(Stored records)

Lemma ack_roundtrip_witness :
  decode_packet ([64; 4; 2; 1; 0; 0] ++ []) = Ok (Some (PubAck 513 0, 6)) /\
  decode_packet ([224; 7; 4; 5; 31; 0; 2; 104; 105] ++ []) = Ok (Some (Disconnect 4, 9)).
Proof.
  apply (ack_roundtrip 513 4 "hi" [64; 4; 2; 1; 0; 0] [224; 7; 4; 5; 31; 0; 2; 104; 105] []);
    [unfold in_u16; lia|unfold in_u8; lia|by vm_compute|by vm_compute].
Defined.

End MqttCodec.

(What this task involves) Among the entries, find each line that includes the string "Some" and copy it.

(Solution to this task)
  decode_packet ([64; 4; 2; 1; 0; 0] ++ []) = Ok (Some (PubAck 513 0, 6)) /\
  decode_packet ([224; 7; 4; 5; 31; 0; 2; 104; 105] ++ []) = Ok (Some (Disconnect 4, 9)).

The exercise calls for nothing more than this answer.